Contributing Columnist

That’s not a typo in the heading for this week’s column. Movember, if you didn’t already know, is the name lovingly given to the month of November’s call to arms for men to grow facial hair (“mo” signifying mustache…but any sort of facial scruff will do). Why this strange endeavor? You see, the growing of mustaches and beards during this month is a unified and visible act in the fight against prostate cancer, and support for other men’s health issues. You have to admit, growing facial hair might be one of the only things we men can do better than women. It is manly, masculine, and it demonstrates a bond with our fellow-furry beings. It empowers us—and it is for a good cause. Admit it ladies, don’t you want us to sacrifice one month of scraggly unkemptness and prickly kisses in order to stay healthy and encourage cognizance of health?
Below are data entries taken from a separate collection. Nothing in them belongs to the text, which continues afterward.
Lemma keepAliveRow_run row : forall w,
  Forall (can_keepalive w) row ->
  exists w', keepAliveRow row w = Ok tt w' /\ kept_alive row w w'.
Proof.
  induction row as [ | q0 rest IH]; intros w Hcan.
  - exists w. split; [done | ]. unfold kept_alive.
    split; [done | ]. split; [intros q bc Hq; by apply elem_of_nil in Hq | ].
    split; [done | ]. split; [exists 0%nat; simpl; by rewrite app_nil_r | done].
  - apply Forall_cons in Hcan as [(bc0 & Hbc0 & Hc0) Hcan].
    assert (Hq0 : (q0 < length (bconns w))%nat) by (eapply lookup_lt_Some; eauto).
    destruct (KeepAlive_kept q0 w bc0 Hbc0 Hc0)
      as (b & w1 & bcA & n0 & Hrun & Hb1 & Hr1 & Hw1 & Hs1 & Hp1
          & HstA & HbufA & HinA & HclA).
    destruct (IH w1) as (w' & Hrest & Ha & Hb & Hlen & [n Hreq] & Hw & Hs & Hp).
    { eapply Forall_impl; [exact Hcan | ]. intros q (bc & Hbc & Hc).
      destruct (decide (q = q0)) as [-> | Hne].
      - exists bcA. rewrite Hb1, list_lookup_insert_eq by done.
        split; [done | by left].
      - exists bc. rewrite Hb1, list_lookup_insert_ne by done. done. }
    exists w'. split.
    { cbn [keepAliveRow]. unfold bind. by rewrite Hrun. }
    unfold kept_alive. split; [ | split; [ | split; [ | split] ] ].
    + intros q Hq. apply not_elem_of_cons in Hq as [Hne Hq].
      rewrite (Ha q Hq), Hb1. by rewrite list_lookup_insert_ne.
    + intros q bc Hq Hbc. destruct (decide (q ∈ rest)) as [Hin | Hnin].
      * destruct (decide (q = q0)) as [-> | Hne].
        -- rewrite Hbc0 in Hbc. injection Hbc as <-.
           destruct (Hb q0 bcA Hin) as (bc' & Hbc' & Hst' & Hbuf' & Hin' & Hcl').
           { by rewrite Hb1, list_lookup_insert_eq. }
           exists bc'. split; [done | ].
           split; [by rewrite Hst', HstA, revive_idemp | ].
           split; [done | ].
           split; [intros Hne; rewrite (Hin' HbufA); by apply HinA | ].
           by rewrite Hcl'.
        -- apply (Hb q bc Hin). by rewrite Hb1, list_lookup_insert_ne.
      * apply elem_of_cons in Hq as [-> | Hq]; [ | done].
        rewrite Hbc0 in Hbc. injection Hbc as <-.
        exists bcA. rewrite (Ha q0 Hnin), Hb1.
        by rewrite list_lookup_insert_eq.
    + by rewrite Hlen, Hb1, length_insert.
    + exists (n0 + n)%nat. rewrite Hreq, Hr1, replicate_add. by rewrite app_assoc.
    + rewrite Hw, Hs, Hp. done.
Qed.
(** C10: the batch routes check the number of items only.  Any list of 1 to
    100 texts reaches [embed_batch], and any list of 1 to 1000 candidates
    (with a valid query and [top_k]) reaches [find_similar], whatever the
    lengths of the items; the answer for a one-item batch is what the model
    makes of that item, of any length.  The single-text route answers 422 for
    the empty text. *)
Theorem batch_items_not_length_checked
        (MODEL_NAME : string) (model : SentenceTransformer)
        (argsort : list R -> list nat) :
  (forall texts,
      (1 <= Z.of_nat (length texts) <= 100)%Z ->
      post_embed_batch MODEL_NAME model {| EmbedBatchRequest.texts := texts |}
      = embed_batch MODEL_NAME model {| EmbedBatchRequest.texts := texts |} /\
      post_embed_batch MODEL_NAME model {| EmbedBatchRequest.texts := texts |}
      <> HTTP422) /\
  (forall body k,
      Pydantic.str_length_ok 1 10000 (SimilarityBatchBody.query body) = true ->
      (1 <= Z.of_nat (length (SimilarityBatchBody.candidates body)) <= 1000)%Z ->
      SimilarityBatchRequest.parse_top_k (SimilarityBatchBody.top_k body)
      = Some k ->
      post_similarity_batch model argsort body
      = find_similar model argsort
          {| SimilarityBatchRequest.query := SimilarityBatchBody.query body;
             SimilarityBatchRequest.candidates :=
               SimilarityBatchBody.candidates body;
             SimilarityBatchRequest.top_k := k |} /\
      post_similarity_batch model argsort body <> HTTP422) /\
  (forall t,
      post_embed_batch MODEL_NAME model {| EmbedBatchRequest.texts := [t] |}
      = match encode model t with
        | Return v =>
            HTTP200 {| EmbedBatchResponse.vectors := [v];
                       EmbedBatchResponse.count := 1;
                       EmbedBatchResponse.dimensions := length v;
                       EmbedBatchResponse.model := MODEL_NAME |}
        | Raise msg => HTTP500 msg
        end) /\
  post_embed MODEL_NAME model {| EmbedRequest.text := "" |} = HTTP422.
Proof.
  repeat split.
  - unfold post_embed_batch, EmbedBatchRequest.valid; simpl.
    rewrite (proj2 (items_ok_iff _ _ _) H). reflexivity.
  - unfold post_embed_batch, EmbedBatchRequest.valid; simpl.
    rewrite (proj2 (items_ok_iff _ _ _) H). apply try_except_not_422.
  - unfold post_similarity_batch, SimilarityBatchRequest.parse.
    rewrite H, (proj2 (items_ok_iff _ _ _) H0), H1. reflexivity.
  - unfold post_similarity_batch, SimilarityBatchRequest.parse.
    rewrite H, (proj2 (items_ok_iff _ _ _) H0), H1. apply try_except_not_422.
  - intros t. unfold post_embed_batch, embed_batch, encode_batch, encode; simpl.
    destruct (forward model t); reflexivity.
Qed.

Lemma batch_items_not_length_checked_witness :
  post_embed_batch "all-MiniLM-L6-v2" unit_model
    {| EmbedBatchRequest.texts := [""; text_of_length (Z.to_nat 10001)] |}
  = embed_batch "all-MiniLM-L6-v2" unit_model
      {| EmbedBatchRequest.texts := [""; text_of_length (Z.to_nat 10001)] |} /\
  post_embed_batch "all-MiniLM-L6-v2" unit_model
    {| EmbedBatchRequest.texts := [""; text_of_length (Z.to_nat 10001)] |}
  <> HTTP422.
Proof.
  apply (proj1 (batch_items_not_length_checked
                  "all-MiniLM-L6-v2" unit_model argsort_short)).
  cbn [length]. lia.
Defined.

(** ** The similarity endpoint *)






Lemma check_pairwise_arrays_swap (a b : Vector) :
  Sklearn.check_pairwise_arrays [a] [b] = Return tt ->
  Sklearn.check_pairwise_arrays [b] [a] = Return tt.
Proof.
  unfold Sklearn.check_pairwise_arrays, Sklearn.same_width; simpl.
  destruct (length a =? 0)%nat eqn:Ea; [discriminate|].
  rewrite Nat.eqb_refl; simpl. rewrite andb_true_r.
  destruct (length b =? length a)%nat eqn:Eb; [|discriminate].
  apply Nat.eqb_eq in Eb. rewrite Eb, Ea, !Nat.eqb_refl. reflexivity.
Qed.

(** C4: the score [/similarity] returns for [(t1, t2)] is the score it
    returns for [(t2, t1)]; when one request gets no score (a validation or
    a server error), neither does the other. *)
Theorem similarity_symmetric
        (model : SentenceTransformer) (t1 t2 : string) :
  score_of (post_similarity model
              {| SimilarityRequest.text1 := t1;
                 SimilarityRequest.text2 := t2 |})
  = score_of (post_similarity model
                {| SimilarityRequest.text1 := t2;
                   SimilarityRequest.text2 := t1 |}).
Proof.
  unfold post_similarity, SimilarityRequest.valid; simpl.
  rewrite (andb_comm (Pydantic.str_length_ok 1 10000 t2)).
  destruct (_ && _); [|reflexivity].
  unfold calculate_similarity, encode_batch; simpl.
  destruct (forward model t1) as [a|m1], (forward model t2) as [b|m2]; simpl;
    try reflexivity.
  unfold Sklearn.cosine_similarity.
  destruct (Sklearn.check_pairwise_arrays [a] [b]) as [[]|m] eqn:Eab.
  - rewrite (check_pairwise_arrays_swap _ _ Eab); simpl.
    rewrite dot_comm; reflexivity.
  - destruct (Sklearn.check_pairwise_arrays [b] [a]) as [[]|m'] eqn:Eba;
      [|reflexivity].
    rewrite (check_pairwise_arrays_swap _ _ Eba) in Eab; discriminate.
Qed.

(** ** The ranking endpoint *)

Lemma in_slice_to (A : Type) (k : option Z) (l : list A) (x : A) :
  In x (slice_to k l) -> In x l.
Proof.
  unfold slice_to. destruct k as [z|]; [|auto].
  destruct (0 <=? z)%Z; apply in_firstn.
Qed.

Lemma slice_to_firstn (A : Type) (k : option Z) (l : list A) :
  exists n, slice_to k l = firstn n l.
Proof.
  unfold slice_to. destruct k as [z|].
  - destruct (0 <=? z)%Z; eexists; reflexivity.
  - exists (length l). symmetry; apply firstn_all.
Qed.

Lemma length_slice_to (A : Type) (k : option Z) (l : list A) :
  match k with Some z => (1 <= z)%Z | None => True end ->
  length (slice_to k l) = limit k (length l).
Proof.
  unfold slice_to, limit. destruct k as [z|]; [|reflexivity].
  intros Hz. destruct (0 <=? z)%Z eqn:E; [apply length_firstn|lia].
Qed.

Lemma ranked_result_Return (candidates : list string) (similarities : list R)
      (i : nat) :
  i < length candidates -> i < length similarities ->
  ranked_result candidates similarities i
  = Return {| RankedResult.text := nth i candidates "";
              RankedResult.score := nth i similarities 0%R;
              RankedResult.index := i |}.
Proof.
  intros Hc Hs. unfold ranked_result, getitem.
  rewrite (nth_error_nth' candidates "" Hc); simpl.
  rewrite (nth_error_nth' similarities 0%R Hs); reflexivity.
Qed.

Lemma mapM_total (A B : Type) (f : A -> result B) (l : list A) :
  (forall a, In a l -> exists b, f a = Return b) ->
  exists bs, mapM f l = Return bs.
Proof.
  induction l as [|a l IH]; intros H; [eexists; reflexivity|].
  destruct (H a) as [b Hb]; [simpl; auto|].
  destruct IH as [bs Hbs]; [intros; apply H; simpl; auto|].
  exists (b :: bs); simpl. rewrite Hb; simpl. rewrite Hbs; reflexivity.
Qed.

Lemma parse_Some (body : SimilarityBatchBody.t)
      (request : SimilarityBatchRequest.t) :
  SimilarityBatchRequest.parse body = Some request ->
  SimilarityBatchRequest.query request = SimilarityBatchBody.query body /\
  SimilarityBatchRequest.candidates request
  = SimilarityBatchBody.candidates body /\
  (1 <= Z.of_nat (length (SimilarityBatchBody.candidates body)) <= 1000)%Z /\
  match SimilarityBatchBody.top_k body with
  | Pydantic.Absent => SimilarityBatchRequest.top_k request = Some 10%Z
  | Pydantic.Null => SimilarityBatchRequest.top_k request = None
  | Pydantic.Value z =>
      SimilarityBatchRequest.top_k request = Some z /\ (1 <= z <= 100)%Z
  end.
Proof.
  unfold SimilarityBatchRequest.parse.
  destruct (Pydantic.str_length_ok _ _ _); simpl; [|discriminate].
  destruct (Pydantic.items_ok _ _ _) eqn:Ei; [|discriminate].
  apply items_ok_iff in Ei.
  unfold SimilarityBatchRequest.parse_top_k, Pydantic.int_range_ok.
  destruct (SimilarityBatchBody.top_k body) as [| |z].
  - intros [= <-]; simpl; auto.
  - intros [= <-]; simpl; auto.
  - destruct ((1 <=? z)%Z && (z <=? 100)%Z) eqn:Ez; [|discriminate].
    intros [= <-]; simpl. repeat split; auto; lia.
Qed.

(** When the model embeds the query as [q] and the candidates as [cands],
    rows of one non-zero length, the handler answers 200 with the results of
    the indices [argsort] gives on the similarities, reversed and cut. *)
Lemma find_similar_eval (model : SentenceTransformer)
      (argsort : list R -> list nat) (request : SimilarityBatchRequest.t)
      (q : Vector) (cands : list Vector) :
  Numpy.argsort_spec argsort ->
  forward model (SimilarityBatchRequest.query request) = Return q ->
  mapM (forward model) (SimilarityBatchRequest.candidates request)
  = Return cands ->
  q <> [] -> cands <> [] -> Forall (fun y => length y = length q) cands ->
  find_similar model argsort request
  = HTTP200
      {| SimilarityBatchResponse.query := SimilarityBatchRequest.query request;
         SimilarityBatchResponse.results :=
           ranking (SimilarityBatchRequest.candidates request)
                   (map (Sklearn.dot (Sklearn.normalize_row q))
                        (Sklearn.normalize cands))
                   (slice_to (SimilarityBatchRequest.top_k request)
                             (rev (argsort
                                     (map (Sklearn.dot (Sklearn.normalize_row q))
                                          (Sklearn.normalize cands))))) |}.
Proof.
  intros Hspec Hq Hcands Hqne Hcne Hw.
  unfold find_similar, encode_batch. cbn [mapM]. rewrite Hq, Hcands.
  cbn [bind getitem nth_error].
  rewrite cosine_similarity_row by assumption.
  cbn [bind getitem nth_error].
  unfold ranking. rewrite (@mapM_map _ _ _
    (fun i => {| RankedResult.text :=
                   nth i (SimilarityBatchRequest.candidates request) "";
                 RankedResult.score :=
                   nth i (map (Sklearn.dot (Sklearn.normalize_row q))
                              (Sklearn.normalize cands)) 0%R;
                 RankedResult.index := i |})).
  - reflexivity.
  - intros i Hi. apply in_slice_to, in_rev in Hi.
    apply (Permutation_in _ (proj1 (Hspec _))), in_seq in Hi.
    unfold Sklearn.normalize in Hi. rewrite !length_map in Hi.
    pose proof (mapM_length _ _ Hcands) as Hlen.
    apply ranked_result_Return;
      [|unfold Sklearn.normalize; rewrite !length_map]; lia.
Qed.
Here are two light-hearted poems that relate:


Oh the thought of it is quite frightful,

But a cure would be so delightful.

It’s Movember if you must know,

Let it grow, let it grow, let it grow!

Shaving this month, we be stopping,

Letting it grow, there’s no chopping.

Awareness to the cause, hey YO!

Let it grow, let it grow, let it grow!

When we finally win the fight,

And prostates return to the norm,

When we finally win the fight,

The boys will be back in top form!

To keep our brothers from dying,

Research to the cause keep trying.

If you are asked to shave say, NO!

Let it grow, let it grow, let it grow!

-Paul Lacombe

My Beard

My beard grows down to my toes,

I never wears not clothes,

I wrap my hair

Around my bare,

And down the road I goes.

-Shel Silverstein

So, brothers unite! For at least this month, put away your razors and shavers. And ladies, if you see more mustaches and beards this month, be thankful that we are trying to better ourselves for you, and for us all. And don’t worry, one month is not long enough to grow a beard like the one Shel Silverstein describes. Let the stubble go!

Address poem submissions and correspondence to: ncarpathios@shawnee.edu or Neil Carpathios, Shawnee State University, Dept. of English & Humanities, 940 Second Street, Portsmouth, OH 45662. (740-351-3478).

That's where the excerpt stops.